_Exercise_. From the entries below, return exactly the lines beginning at the one that contains "(* ===== verification/Reconstructor.v" and ending at the one that contains "source that appends", both of them included, and only those lines.

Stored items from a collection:
━━━━━━━━━━━━━━━━
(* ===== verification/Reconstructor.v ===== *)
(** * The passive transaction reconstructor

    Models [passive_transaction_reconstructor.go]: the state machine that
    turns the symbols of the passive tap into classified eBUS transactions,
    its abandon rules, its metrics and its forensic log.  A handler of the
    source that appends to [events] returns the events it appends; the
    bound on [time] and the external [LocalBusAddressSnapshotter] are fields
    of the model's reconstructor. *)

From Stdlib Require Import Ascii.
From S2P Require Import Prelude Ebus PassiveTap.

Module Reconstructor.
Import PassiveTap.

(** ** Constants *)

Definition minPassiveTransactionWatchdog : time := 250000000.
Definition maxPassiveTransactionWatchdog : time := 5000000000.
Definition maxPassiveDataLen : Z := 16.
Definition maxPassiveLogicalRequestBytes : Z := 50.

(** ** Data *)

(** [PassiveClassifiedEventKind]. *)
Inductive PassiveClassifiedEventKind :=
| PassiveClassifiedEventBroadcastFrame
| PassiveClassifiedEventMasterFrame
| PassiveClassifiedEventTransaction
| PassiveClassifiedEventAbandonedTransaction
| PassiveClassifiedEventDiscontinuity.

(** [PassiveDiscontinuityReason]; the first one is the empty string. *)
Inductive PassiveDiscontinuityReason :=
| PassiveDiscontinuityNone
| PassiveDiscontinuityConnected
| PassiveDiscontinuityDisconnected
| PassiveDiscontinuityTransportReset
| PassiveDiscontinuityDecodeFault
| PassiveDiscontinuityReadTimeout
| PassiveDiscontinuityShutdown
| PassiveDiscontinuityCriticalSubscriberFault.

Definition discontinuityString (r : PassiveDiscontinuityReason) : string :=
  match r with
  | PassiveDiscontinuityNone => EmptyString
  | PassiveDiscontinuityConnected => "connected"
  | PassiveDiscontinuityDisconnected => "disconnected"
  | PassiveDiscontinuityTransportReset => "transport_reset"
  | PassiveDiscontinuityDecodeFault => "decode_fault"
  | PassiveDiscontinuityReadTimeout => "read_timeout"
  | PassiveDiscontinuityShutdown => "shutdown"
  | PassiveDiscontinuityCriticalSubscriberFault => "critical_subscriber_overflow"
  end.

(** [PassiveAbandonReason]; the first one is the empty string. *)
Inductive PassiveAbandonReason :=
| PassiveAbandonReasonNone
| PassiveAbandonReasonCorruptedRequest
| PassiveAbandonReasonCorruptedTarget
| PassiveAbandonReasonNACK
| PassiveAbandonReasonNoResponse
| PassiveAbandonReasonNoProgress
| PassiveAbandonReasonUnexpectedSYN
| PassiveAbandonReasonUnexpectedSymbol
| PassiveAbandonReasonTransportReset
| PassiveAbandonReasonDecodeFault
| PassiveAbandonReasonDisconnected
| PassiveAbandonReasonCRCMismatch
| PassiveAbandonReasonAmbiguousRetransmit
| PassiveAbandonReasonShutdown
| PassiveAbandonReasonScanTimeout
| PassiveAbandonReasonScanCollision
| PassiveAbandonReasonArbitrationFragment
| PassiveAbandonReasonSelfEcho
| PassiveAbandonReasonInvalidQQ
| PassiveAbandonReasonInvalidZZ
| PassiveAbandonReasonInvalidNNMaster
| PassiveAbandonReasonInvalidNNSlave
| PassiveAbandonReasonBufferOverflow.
━━━━━━━━━━━━━━━━
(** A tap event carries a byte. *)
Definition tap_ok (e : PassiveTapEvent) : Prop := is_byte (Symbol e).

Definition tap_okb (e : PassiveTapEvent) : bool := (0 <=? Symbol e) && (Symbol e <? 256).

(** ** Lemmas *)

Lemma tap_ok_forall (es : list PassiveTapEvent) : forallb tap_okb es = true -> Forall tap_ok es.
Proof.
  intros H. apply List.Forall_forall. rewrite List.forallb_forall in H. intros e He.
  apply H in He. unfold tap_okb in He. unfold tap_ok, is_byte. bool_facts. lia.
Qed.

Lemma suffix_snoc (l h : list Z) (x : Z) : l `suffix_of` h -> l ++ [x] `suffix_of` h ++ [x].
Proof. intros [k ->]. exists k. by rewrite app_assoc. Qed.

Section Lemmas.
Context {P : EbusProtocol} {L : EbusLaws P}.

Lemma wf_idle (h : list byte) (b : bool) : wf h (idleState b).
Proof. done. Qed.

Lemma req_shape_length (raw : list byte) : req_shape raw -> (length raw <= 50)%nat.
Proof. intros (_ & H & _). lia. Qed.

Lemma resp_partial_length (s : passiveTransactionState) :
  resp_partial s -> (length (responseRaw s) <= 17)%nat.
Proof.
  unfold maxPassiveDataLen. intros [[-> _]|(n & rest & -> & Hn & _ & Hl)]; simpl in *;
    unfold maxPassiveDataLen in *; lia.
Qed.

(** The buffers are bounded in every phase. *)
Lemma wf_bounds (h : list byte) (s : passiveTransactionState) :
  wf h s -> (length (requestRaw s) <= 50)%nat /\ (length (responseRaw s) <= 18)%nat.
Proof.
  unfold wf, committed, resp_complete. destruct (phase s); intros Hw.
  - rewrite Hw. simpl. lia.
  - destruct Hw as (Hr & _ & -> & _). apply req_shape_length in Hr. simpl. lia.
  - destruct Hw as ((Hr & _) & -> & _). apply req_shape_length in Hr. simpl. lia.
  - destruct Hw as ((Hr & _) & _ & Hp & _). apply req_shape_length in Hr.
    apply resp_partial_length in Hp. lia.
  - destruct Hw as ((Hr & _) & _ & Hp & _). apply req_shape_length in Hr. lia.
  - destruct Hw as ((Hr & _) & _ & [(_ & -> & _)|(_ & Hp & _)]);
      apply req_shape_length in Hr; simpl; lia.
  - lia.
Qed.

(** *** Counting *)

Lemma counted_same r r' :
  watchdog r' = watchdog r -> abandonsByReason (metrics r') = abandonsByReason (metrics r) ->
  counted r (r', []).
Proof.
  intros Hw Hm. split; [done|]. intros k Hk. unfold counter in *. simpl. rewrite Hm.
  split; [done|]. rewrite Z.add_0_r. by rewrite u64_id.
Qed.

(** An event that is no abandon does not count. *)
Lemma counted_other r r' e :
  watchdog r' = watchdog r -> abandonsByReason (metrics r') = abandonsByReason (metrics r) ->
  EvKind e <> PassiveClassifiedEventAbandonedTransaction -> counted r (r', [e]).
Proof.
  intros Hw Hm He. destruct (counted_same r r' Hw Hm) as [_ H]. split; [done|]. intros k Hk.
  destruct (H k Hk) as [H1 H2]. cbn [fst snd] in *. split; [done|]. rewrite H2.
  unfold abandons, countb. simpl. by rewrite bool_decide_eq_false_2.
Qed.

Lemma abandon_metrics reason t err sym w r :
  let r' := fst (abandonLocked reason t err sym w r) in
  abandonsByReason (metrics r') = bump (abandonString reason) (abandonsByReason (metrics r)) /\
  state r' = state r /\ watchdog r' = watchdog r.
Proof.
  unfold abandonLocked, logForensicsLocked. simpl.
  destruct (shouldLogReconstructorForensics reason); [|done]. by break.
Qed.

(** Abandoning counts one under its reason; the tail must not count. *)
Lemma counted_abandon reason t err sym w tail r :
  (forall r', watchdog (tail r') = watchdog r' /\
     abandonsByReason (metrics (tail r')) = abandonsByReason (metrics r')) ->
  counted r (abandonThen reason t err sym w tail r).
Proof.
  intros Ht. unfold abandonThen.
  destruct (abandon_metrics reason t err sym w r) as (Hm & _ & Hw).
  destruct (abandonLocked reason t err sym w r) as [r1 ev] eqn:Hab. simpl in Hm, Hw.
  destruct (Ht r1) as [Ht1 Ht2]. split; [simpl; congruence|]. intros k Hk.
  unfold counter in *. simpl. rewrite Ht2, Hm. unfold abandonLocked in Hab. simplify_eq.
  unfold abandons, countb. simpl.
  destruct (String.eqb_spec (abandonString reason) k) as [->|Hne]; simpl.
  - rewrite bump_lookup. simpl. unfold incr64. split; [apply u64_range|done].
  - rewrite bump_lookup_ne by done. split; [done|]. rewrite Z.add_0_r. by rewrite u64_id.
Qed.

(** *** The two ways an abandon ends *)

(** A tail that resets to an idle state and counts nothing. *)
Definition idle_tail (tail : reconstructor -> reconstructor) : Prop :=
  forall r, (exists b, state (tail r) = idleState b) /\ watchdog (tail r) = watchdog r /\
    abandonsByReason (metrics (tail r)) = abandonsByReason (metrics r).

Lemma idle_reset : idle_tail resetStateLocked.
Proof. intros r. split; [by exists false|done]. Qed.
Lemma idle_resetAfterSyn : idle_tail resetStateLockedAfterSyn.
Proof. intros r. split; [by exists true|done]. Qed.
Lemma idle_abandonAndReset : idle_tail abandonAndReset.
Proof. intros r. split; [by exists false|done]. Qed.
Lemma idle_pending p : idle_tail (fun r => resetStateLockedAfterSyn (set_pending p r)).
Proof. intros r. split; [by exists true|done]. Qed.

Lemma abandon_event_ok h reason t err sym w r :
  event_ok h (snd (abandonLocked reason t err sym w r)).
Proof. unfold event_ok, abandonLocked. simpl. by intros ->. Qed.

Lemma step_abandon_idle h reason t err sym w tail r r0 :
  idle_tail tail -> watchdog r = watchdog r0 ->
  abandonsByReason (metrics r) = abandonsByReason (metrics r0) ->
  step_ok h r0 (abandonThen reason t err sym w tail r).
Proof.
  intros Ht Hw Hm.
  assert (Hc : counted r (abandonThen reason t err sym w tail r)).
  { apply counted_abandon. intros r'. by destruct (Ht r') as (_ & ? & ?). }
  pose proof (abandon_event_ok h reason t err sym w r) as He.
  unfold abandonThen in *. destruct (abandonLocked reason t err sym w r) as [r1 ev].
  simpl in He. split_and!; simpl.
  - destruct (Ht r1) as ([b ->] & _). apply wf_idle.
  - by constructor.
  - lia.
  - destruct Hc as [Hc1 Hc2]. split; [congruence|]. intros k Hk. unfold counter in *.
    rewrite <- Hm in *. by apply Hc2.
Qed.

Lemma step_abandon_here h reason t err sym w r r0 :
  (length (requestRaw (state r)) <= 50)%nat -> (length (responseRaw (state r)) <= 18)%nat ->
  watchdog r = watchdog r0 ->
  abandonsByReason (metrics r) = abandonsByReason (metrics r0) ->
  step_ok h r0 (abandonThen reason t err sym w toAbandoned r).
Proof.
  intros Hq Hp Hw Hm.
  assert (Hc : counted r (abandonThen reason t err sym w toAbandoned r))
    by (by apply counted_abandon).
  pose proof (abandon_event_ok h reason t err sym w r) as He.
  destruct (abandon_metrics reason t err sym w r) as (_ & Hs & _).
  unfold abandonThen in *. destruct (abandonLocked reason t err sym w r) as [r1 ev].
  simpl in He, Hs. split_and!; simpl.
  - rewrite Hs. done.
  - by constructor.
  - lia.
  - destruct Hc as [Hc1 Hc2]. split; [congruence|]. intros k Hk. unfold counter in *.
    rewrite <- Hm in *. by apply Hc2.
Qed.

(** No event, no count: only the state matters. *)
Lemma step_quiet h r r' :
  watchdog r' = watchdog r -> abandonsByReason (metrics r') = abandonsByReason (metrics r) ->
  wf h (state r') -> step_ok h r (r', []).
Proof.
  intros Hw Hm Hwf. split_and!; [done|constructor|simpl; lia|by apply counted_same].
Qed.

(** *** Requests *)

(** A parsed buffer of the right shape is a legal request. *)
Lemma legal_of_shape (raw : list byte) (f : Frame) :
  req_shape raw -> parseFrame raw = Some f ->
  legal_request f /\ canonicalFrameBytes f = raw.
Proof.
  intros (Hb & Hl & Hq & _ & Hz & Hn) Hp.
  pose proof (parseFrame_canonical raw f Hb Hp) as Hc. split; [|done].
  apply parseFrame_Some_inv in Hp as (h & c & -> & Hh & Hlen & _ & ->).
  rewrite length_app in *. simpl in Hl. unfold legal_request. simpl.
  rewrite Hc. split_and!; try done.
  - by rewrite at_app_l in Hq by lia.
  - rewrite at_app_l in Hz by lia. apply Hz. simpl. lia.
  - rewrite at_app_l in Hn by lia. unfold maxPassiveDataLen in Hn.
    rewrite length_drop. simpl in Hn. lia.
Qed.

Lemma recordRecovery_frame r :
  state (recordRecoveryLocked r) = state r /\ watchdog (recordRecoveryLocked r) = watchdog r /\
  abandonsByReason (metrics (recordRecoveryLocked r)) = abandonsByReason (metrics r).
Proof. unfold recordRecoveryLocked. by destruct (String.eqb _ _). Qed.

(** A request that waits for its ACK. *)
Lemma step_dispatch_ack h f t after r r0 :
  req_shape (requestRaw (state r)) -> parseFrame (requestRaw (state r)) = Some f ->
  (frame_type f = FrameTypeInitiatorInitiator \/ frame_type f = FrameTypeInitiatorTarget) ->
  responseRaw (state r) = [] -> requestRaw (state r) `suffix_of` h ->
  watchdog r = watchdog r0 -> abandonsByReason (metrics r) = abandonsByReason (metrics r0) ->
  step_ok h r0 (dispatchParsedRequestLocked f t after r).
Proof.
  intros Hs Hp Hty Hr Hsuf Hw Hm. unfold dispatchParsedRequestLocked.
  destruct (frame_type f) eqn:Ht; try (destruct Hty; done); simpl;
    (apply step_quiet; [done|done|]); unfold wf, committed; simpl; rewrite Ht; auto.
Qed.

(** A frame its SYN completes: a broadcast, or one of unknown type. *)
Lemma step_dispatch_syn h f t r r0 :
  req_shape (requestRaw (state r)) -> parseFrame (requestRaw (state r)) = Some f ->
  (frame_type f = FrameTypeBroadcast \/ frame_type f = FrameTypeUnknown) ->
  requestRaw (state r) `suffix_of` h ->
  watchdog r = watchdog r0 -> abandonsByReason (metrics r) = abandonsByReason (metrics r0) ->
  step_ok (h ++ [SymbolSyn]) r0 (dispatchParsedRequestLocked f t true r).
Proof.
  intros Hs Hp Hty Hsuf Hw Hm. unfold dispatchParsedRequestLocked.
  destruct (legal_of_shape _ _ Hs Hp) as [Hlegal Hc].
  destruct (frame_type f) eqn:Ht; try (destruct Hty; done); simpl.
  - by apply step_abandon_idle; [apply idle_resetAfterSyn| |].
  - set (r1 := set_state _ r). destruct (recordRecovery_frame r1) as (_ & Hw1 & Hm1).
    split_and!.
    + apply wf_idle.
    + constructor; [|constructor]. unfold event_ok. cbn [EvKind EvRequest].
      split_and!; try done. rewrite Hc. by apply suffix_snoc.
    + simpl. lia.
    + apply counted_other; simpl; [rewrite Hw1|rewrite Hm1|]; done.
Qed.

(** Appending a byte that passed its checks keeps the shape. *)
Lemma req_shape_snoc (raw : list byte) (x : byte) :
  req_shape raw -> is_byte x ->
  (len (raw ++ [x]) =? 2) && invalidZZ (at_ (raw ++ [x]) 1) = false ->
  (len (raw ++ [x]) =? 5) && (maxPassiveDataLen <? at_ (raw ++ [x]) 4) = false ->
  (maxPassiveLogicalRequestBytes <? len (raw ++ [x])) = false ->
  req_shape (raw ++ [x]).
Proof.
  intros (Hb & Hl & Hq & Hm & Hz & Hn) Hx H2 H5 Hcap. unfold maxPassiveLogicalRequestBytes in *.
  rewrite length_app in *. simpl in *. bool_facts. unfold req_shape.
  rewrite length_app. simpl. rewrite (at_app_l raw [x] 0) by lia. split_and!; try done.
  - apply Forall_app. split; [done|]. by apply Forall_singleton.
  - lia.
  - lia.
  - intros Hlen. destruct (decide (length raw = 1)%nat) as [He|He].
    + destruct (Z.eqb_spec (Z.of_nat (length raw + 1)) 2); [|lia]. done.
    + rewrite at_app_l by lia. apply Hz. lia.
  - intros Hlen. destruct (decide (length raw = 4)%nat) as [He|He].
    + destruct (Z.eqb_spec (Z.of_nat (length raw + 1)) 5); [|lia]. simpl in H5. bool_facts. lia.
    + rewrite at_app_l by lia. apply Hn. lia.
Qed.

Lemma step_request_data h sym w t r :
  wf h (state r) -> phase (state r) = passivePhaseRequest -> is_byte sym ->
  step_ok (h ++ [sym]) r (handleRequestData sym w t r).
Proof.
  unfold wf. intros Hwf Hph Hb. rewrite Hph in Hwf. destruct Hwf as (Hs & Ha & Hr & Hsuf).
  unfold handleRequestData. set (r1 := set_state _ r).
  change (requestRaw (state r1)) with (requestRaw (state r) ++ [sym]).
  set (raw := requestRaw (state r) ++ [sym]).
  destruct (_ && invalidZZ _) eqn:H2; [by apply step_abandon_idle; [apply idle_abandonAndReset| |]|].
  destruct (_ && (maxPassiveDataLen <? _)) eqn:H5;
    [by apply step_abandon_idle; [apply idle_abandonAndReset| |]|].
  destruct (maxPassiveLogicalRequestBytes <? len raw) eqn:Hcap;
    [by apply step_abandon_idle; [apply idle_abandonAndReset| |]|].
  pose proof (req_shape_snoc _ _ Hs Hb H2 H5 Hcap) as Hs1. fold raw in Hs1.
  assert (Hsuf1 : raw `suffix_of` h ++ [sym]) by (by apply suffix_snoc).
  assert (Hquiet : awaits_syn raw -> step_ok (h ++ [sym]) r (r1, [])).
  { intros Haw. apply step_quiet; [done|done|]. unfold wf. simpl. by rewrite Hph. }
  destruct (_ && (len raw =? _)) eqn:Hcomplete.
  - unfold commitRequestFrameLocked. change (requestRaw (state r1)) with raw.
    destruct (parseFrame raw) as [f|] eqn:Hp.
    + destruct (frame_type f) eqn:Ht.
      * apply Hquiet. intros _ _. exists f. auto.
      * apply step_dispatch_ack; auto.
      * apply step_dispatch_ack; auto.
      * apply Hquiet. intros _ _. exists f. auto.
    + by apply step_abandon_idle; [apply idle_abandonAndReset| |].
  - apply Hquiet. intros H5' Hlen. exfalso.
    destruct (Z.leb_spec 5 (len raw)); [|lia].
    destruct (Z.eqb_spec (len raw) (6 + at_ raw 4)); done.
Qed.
━━━━━━━━━━━━━━━━
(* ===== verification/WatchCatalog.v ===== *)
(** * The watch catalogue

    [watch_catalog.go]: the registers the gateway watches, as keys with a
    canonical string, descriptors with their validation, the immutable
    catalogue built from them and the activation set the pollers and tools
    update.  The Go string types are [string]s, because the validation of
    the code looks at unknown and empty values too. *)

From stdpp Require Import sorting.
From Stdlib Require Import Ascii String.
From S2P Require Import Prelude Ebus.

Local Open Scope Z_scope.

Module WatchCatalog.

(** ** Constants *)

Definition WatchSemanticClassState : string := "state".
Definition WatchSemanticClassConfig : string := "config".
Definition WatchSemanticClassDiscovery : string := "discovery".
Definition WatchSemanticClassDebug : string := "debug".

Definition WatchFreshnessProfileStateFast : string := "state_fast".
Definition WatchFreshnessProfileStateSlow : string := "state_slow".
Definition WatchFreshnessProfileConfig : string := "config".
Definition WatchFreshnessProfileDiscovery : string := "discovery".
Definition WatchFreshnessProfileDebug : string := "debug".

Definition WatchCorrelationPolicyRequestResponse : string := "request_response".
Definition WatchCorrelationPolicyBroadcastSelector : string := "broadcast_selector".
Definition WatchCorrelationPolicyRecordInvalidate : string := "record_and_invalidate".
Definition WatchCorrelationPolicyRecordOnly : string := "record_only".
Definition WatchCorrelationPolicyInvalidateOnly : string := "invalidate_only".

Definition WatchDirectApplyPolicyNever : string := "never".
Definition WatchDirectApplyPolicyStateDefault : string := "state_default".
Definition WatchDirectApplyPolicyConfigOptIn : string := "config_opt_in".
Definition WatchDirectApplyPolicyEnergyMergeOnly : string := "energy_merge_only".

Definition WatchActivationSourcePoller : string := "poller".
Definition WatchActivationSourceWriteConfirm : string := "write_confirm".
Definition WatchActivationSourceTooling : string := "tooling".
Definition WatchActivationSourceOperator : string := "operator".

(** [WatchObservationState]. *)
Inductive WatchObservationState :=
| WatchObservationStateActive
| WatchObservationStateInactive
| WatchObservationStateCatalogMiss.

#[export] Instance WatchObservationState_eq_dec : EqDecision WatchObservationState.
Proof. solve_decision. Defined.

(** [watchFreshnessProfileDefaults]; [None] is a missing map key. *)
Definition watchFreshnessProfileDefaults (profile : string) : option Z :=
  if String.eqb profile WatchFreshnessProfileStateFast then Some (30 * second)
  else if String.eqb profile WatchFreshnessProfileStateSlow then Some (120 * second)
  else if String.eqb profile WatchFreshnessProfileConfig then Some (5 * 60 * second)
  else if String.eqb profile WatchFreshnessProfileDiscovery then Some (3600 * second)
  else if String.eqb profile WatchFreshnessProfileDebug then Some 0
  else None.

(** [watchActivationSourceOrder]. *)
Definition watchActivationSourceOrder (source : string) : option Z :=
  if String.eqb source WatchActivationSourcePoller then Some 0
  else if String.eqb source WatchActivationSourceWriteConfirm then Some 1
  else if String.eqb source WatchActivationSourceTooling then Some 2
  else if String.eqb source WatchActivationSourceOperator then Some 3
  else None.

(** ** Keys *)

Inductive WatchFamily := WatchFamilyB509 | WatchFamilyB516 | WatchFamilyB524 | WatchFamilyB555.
━━━━━━━━━━━━━━━━
_Solution to the exercise_.
(* ===== verification/Reconstructor.v ===== *)
(** * The passive transaction reconstructor

    Models [passive_transaction_reconstructor.go]: the state machine that
    turns the symbols of the passive tap into classified eBUS transactions,
    its abandon rules, its metrics and its forensic log.  A handler of the
    source that appends to [events] returns the events it appends; the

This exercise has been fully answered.